Thursday, 31 October 2013

Bringing Basic Necessity to Sarawak

by Simon Balan, volunteer of Kampung Sait, our fellow local Sarawakian

28th Oct 2013 marked a great journey for me. I was given the opportunity to be a volunteer in the Impian Sarawak program at Kampung Sait. Despite being an adventurous person, born and raised in Sarawak, I myself find it challenging to travel through and fro daily from the nearest town, clinic or even school to this village. Not in your wildest dream, you would imagine what other people had to go through daily to do their daily chores, small children had to endure to go to school every morning or even sick elderly and pregnant women faced just to get to the clinic. Basic necessity such as electricity, water, cooking stove, are things which we normally took granted for. The things we complaint when the electricity power were cut for few hours, or when our cell phone battery went low and we went all frantic about it, somehow seems irrelevant when we actually see what these people need to endure.
Kampung Sait, a beautiful village situated in Kuching needs 2 hour walking after a 40 minutes’ drive from Kuching city. There is no other means of travelling to the village except by foot. The condition of the road, or I should not be even calling it road as we actually need to go through a jungle to get to the village is not an easy way with stretches and stretches of bamboo bridges. What even more scary is the 30m long stretched of bamboo bridge, suspended 50 feet in the air also needed to be crossed as it is the only mean to the village.

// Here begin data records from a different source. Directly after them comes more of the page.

(** * analog-tools generators: source patching, workspace scope, init-auth

    A shallow embedding of the text-surgery routines of the
    [@analog-tools/generator] package:

    - [utils/vite-config.ts]  : [removeComments], [findViteConfigPath],
                                [updateViteConfig]
    - [utils/workspace.ts]    : [getFieldValue], [getWorkspaceScope]
    - the init-auth generator : [getGeneratorVersion], [ensureAuthPackages],
                                [updateAppConfig], [updateViteConfig],
                                [findViteConfigPath], [initAuthGenerator]

    JavaScript strings are sequences of UTF-16 code units; they are
    modelled as [list N].  Regular expressions are given a backtracking
    semantics in continuation-passing style, following the ECMAScript
    matcher (greedy and lazy quantifiers, capture groups, the empty-check
    of the repeat matcher). *)

Set Warnings "-register-all".
From Stdlib Require Import String Ascii.
From Stdlib Require Import NArith ZArith List Bool Lia.
From stdpp Require Import base option list gmap.

Abbreviation length := List.length (only parsing).

Local Open Scope string_scope.
Local Open Scope nat_scope.
Local Open Scope list_scope.

(* ===================================================================== *)
(** ** JavaScript string primitives *)
(* ===================================================================== *)

Module JS.

(** A UTF-16 code unit. *)
Abbreviation char := N (only parsing).
Abbreviation str := (list N) (only parsing).

(** A literal of the source, given by its (ASCII) characters. *)
Definition lit (s : string) : str := List.map N_of_ascii (list_ascii_of_string s).

Definition ch (s : string) : char :=
  match s with
  | String a _ => N_of_ascii a
  | EmptyString => 0%N
  end.

Definition dquote : char := 34%N.

(** [WhiteSpace] and [LineTerminator] code units: the set stripped by
    [String.prototype.trim] and matched by the class escape [\s]. *)
Definition isWhiteSpace (c : char) : bool :=
  ((9 <=? c) && (c <=? 13) || (c =? 32) || (c =? 160) || (c =? 5760)
   || (8192 <=? c) && (c <=? 8202) || (c =? 8232) || (c =? 8233)
   || (c =? 8239) || (c =? 8287) || (c =? 12288) || (c =? 65279))%N.

(** [\w] : [A-Za-z0-9_]. *)
Definition isWordChar (c : char) : bool :=
  ((65 <=? c) && (c <=? 90) || (97 <=? c) && (c <=? 122)
   || (48 <=? c) && (c <=? 57) || (c =? 95))%N.

Definition isDigit (c : char) : bool := ((48 <=? c) && (c <=? 57))%N.

Fixpoint str_eqb (a b : str) : bool :=
  match a, b with
  | [], [] => true
  | x :: a', y :: b' => (x =? y)%N && str_eqb a' b'
  | _, _ => false
  end.

Fixpoint dropWhile (p : char -> bool) (s : str) : str :=
  match s with
  | [] => []
  | c :: t => if p c then dropWhile p t else s
  end.

Definition trimStart (s : str) : str := dropWhile isWhiteSpace s.

Fixpoint trimEnd (s : str) : str :=
  match s with
  | [] => []
  | c :: t =>
      match trimEnd t with
      | [] => if isWhiteSpace c then [] else [c]
      | t' => c :: t'
      end
  end.

Definition trim (s : str) : str := trimEnd (trimStart s).

Fixpoint startsWith (p s : str) : bool :=
  match p, s with
  | [], _ => true
  | x :: p', y :: s' => (x =? y)%N && startsWith p' s'
  | _ :: _, [] => false
  end.

Definition endsWith (p s : str) : bool := startsWith (rev p) (rev s).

As we approached the village, we were greeted with villagers warm smile and spectacular view of the mountain. The green surrounding somehow made us forgot how tiring the journey was. Villagers of all ages welcomed us and make us part of their families the 9 days we were there.
We laughed, we cooked, we eat and sleep together. This shows how irrelevant one race and religion is as all of us there were from different race and background.

The whole 9 days we were there, the spirit of working togetherness, co operativeness and the determination of completing the project is over whelming. Despite the hard work in the sun, coming home to village that has no electricity means no air conditioning, no tap water to bathe, the volunteers and villagers are happily chatting their way, sharing stories and learning each other cultures. One will be amazed at the atmosphere of the village and even neighbouring villagers would come and hang around with us.

I am truly thankful to be part of this project and looking forward to more of the upcoming projects where I can help to serve the place which I called home. With great power of determination and strong will, I believe we can UBAH.